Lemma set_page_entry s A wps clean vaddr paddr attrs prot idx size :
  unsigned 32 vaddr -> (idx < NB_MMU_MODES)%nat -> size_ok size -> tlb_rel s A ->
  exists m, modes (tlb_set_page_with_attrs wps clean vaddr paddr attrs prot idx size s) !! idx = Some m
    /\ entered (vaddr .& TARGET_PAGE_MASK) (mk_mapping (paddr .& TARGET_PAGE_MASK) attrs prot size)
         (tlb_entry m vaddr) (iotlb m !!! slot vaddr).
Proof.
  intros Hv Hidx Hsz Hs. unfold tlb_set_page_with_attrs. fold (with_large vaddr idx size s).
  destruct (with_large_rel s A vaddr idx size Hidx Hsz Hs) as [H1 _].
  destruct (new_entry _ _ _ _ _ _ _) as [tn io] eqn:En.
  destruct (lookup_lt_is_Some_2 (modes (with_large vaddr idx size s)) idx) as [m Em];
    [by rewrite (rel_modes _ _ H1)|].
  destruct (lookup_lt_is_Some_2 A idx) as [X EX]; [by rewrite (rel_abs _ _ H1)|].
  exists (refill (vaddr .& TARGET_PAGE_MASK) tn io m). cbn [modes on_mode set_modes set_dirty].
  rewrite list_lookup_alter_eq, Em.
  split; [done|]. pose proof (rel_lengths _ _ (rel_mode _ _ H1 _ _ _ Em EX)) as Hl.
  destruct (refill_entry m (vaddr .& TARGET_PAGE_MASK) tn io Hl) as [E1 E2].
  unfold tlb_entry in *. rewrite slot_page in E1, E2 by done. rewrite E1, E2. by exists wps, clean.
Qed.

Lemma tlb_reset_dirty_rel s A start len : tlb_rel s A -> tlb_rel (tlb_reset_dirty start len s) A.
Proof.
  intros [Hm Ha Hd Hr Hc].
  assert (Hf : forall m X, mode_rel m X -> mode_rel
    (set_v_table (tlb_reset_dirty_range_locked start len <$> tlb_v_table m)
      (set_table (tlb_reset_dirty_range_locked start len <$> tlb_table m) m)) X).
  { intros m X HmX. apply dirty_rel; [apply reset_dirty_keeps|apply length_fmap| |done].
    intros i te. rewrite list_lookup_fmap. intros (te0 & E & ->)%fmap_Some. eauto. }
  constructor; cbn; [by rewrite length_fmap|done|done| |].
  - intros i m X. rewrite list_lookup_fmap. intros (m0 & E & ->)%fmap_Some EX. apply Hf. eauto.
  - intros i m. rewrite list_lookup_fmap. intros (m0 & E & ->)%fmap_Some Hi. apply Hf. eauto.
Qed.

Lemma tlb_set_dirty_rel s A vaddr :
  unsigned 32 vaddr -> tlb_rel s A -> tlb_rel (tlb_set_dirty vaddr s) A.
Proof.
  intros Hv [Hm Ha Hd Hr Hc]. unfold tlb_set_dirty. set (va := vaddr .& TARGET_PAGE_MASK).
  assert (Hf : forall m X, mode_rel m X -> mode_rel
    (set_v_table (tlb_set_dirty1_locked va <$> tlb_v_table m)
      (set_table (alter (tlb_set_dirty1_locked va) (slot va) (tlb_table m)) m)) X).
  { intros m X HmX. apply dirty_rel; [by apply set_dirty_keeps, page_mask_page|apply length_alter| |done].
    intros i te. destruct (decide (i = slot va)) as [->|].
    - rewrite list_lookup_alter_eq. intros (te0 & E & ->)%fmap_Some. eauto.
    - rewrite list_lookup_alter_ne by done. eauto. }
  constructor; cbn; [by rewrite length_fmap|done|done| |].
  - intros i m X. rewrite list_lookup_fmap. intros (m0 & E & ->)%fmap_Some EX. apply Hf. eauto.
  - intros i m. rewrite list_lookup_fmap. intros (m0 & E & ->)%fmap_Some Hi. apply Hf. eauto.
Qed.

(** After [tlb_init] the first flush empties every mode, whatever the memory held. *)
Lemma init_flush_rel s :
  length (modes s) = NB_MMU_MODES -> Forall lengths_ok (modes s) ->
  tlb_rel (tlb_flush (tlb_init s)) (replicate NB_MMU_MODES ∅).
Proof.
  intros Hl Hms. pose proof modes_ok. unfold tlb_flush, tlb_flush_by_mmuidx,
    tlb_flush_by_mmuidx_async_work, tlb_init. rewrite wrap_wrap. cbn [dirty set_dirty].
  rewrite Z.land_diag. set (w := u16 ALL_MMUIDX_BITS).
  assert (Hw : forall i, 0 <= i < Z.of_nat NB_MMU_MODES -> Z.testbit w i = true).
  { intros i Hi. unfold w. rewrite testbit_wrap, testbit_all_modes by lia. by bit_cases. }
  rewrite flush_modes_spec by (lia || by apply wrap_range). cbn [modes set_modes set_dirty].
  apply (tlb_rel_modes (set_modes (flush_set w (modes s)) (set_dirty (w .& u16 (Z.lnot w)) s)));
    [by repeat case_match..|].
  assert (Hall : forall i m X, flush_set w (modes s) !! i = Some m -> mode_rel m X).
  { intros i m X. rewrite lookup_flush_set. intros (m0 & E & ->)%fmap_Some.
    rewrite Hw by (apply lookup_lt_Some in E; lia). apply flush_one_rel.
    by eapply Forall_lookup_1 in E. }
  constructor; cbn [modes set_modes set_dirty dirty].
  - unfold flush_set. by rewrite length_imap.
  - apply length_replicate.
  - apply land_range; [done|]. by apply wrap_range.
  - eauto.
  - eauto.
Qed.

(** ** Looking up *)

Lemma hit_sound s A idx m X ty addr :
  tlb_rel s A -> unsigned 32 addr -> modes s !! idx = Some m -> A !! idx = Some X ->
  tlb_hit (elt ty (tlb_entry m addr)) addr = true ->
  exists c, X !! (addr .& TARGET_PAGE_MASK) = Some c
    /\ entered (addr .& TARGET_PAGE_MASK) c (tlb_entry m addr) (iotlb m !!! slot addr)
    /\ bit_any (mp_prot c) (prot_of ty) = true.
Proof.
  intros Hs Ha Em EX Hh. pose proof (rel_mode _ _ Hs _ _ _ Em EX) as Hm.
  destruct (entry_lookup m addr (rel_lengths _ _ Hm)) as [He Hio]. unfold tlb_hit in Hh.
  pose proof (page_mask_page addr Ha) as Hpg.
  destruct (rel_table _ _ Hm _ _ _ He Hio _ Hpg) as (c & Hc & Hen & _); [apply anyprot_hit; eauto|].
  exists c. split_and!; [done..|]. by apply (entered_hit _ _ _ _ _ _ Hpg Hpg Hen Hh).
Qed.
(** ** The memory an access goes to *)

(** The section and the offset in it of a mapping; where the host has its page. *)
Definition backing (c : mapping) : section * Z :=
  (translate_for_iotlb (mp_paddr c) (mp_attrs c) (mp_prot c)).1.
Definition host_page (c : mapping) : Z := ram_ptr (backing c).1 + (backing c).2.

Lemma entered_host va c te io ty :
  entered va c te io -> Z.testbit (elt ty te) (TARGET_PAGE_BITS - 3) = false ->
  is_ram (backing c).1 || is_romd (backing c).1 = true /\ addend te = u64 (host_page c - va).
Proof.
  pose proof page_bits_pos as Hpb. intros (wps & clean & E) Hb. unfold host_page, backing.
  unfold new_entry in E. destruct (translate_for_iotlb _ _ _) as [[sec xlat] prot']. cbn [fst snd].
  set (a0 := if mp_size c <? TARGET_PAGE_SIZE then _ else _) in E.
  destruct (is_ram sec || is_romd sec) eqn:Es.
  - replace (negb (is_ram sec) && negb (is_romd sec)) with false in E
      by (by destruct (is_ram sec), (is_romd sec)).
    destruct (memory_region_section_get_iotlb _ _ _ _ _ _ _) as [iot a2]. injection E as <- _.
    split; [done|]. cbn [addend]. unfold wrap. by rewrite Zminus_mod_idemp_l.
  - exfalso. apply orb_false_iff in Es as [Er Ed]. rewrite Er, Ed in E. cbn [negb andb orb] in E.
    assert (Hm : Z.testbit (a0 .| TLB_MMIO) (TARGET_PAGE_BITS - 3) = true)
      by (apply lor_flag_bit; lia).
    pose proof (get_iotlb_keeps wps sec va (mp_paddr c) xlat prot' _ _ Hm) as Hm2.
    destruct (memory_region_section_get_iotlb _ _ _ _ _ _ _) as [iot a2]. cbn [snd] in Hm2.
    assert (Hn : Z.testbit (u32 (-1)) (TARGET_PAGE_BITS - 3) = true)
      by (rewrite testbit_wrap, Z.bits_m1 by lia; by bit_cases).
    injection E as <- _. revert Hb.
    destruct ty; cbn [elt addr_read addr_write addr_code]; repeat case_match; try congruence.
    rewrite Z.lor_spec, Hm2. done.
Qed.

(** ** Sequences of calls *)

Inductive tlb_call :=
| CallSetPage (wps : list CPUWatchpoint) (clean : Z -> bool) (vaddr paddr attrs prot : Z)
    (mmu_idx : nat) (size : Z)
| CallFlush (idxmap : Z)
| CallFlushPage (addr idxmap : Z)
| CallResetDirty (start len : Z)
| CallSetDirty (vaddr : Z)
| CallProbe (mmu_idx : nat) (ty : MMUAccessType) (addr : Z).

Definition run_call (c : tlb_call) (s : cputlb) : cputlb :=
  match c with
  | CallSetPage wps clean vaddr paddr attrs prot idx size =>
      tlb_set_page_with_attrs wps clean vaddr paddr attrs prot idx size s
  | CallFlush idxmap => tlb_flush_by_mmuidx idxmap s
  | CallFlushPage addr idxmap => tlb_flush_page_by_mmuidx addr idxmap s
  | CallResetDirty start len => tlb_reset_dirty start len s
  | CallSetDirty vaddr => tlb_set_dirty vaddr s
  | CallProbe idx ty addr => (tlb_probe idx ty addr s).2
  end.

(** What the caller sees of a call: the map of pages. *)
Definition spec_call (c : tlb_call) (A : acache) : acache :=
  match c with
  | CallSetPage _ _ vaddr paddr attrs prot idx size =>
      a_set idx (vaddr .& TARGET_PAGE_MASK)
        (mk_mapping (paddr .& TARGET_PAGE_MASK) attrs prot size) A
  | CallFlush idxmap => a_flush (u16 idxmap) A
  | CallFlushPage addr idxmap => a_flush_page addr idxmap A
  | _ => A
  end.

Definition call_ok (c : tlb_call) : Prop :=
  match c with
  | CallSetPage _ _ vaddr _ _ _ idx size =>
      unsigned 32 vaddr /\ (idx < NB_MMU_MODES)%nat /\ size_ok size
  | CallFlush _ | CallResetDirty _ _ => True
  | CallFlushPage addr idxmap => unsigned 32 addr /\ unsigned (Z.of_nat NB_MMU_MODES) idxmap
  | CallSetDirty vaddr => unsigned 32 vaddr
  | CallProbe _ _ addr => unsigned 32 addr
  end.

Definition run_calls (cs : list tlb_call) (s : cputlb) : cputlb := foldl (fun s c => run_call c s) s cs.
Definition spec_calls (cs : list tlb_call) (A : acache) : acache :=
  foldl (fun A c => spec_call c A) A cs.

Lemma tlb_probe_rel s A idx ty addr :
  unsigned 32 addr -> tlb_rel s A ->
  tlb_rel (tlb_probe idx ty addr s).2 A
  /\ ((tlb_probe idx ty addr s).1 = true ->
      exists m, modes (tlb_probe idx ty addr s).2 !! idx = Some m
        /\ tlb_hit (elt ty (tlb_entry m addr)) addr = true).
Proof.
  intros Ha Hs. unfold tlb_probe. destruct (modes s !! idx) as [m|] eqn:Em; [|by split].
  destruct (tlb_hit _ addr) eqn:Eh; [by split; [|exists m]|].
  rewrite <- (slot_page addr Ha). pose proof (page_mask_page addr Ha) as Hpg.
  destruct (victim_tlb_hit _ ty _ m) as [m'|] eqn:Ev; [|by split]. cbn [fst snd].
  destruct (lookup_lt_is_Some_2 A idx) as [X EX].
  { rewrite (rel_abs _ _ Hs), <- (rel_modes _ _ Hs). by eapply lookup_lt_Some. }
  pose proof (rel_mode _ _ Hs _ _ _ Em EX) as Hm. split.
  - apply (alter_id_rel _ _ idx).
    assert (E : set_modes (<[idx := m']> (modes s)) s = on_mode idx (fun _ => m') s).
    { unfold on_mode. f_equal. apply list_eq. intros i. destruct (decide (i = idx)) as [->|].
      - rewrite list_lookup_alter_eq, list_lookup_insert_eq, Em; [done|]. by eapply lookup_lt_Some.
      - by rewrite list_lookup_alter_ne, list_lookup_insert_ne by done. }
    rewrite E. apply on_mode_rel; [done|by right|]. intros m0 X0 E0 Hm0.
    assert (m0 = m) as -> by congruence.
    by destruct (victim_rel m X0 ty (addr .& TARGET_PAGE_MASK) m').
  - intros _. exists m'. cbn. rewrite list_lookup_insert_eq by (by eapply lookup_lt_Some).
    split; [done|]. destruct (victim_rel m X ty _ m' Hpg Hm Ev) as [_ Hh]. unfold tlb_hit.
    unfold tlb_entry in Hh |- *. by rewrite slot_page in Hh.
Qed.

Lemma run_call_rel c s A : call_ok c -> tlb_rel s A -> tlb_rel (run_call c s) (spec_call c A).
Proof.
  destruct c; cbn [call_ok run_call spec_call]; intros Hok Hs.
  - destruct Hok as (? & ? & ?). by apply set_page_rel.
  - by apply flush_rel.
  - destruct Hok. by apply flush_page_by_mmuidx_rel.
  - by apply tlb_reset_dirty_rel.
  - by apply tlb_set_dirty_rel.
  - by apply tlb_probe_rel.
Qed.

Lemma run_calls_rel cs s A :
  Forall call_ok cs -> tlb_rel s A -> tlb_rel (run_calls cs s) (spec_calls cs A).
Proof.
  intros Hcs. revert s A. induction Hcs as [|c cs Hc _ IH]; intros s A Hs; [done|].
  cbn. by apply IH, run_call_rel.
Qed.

**Problem requirements:**
Using the listing above, copy exactly the line that contains "addr = true).", the line that contains "assert (m0 = m) as -> by congruence.", and each line that falls between them.

**Answer below:**
        /\ tlb_hit (elt ty (tlb_entry m addr)) addr = true).
Proof.
  intros Ha Hs. unfold tlb_probe. destruct (modes s !! idx) as [m|] eqn:Em; [|by split].
  destruct (tlb_hit _ addr) eqn:Eh; [by split; [|exists m]|].
  rewrite <- (slot_page addr Ha). pose proof (page_mask_page addr Ha) as Hpg.
  destruct (victim_tlb_hit _ ty _ m) as [m'|] eqn:Ev; [|by split]. cbn [fst snd].
  destruct (lookup_lt_is_Some_2 A idx) as [X EX].
  { rewrite (rel_abs _ _ Hs), <- (rel_modes _ _ Hs). by eapply lookup_lt_Some. }
  pose proof (rel_mode _ _ Hs _ _ _ Em EX) as Hm. split.
  - apply (alter_id_rel _ _ idx).
    assert (E : set_modes (<[idx := m']> (modes s)) s = on_mode idx (fun _ => m') s).
    { unfold on_mode. f_equal. apply list_eq. intros i. destruct (decide (i = idx)) as [->|].
      - rewrite list_lookup_alter_eq, list_lookup_insert_eq, Em; [done|]. by eapply lookup_lt_Some.
      - by rewrite list_lookup_alter_ne, list_lookup_insert_ne by done. }
    rewrite E. apply on_mode_rel; [done|by right|]. intros m0 X0 E0 Hm0.
    assert (m0 = m) as -> by congruence.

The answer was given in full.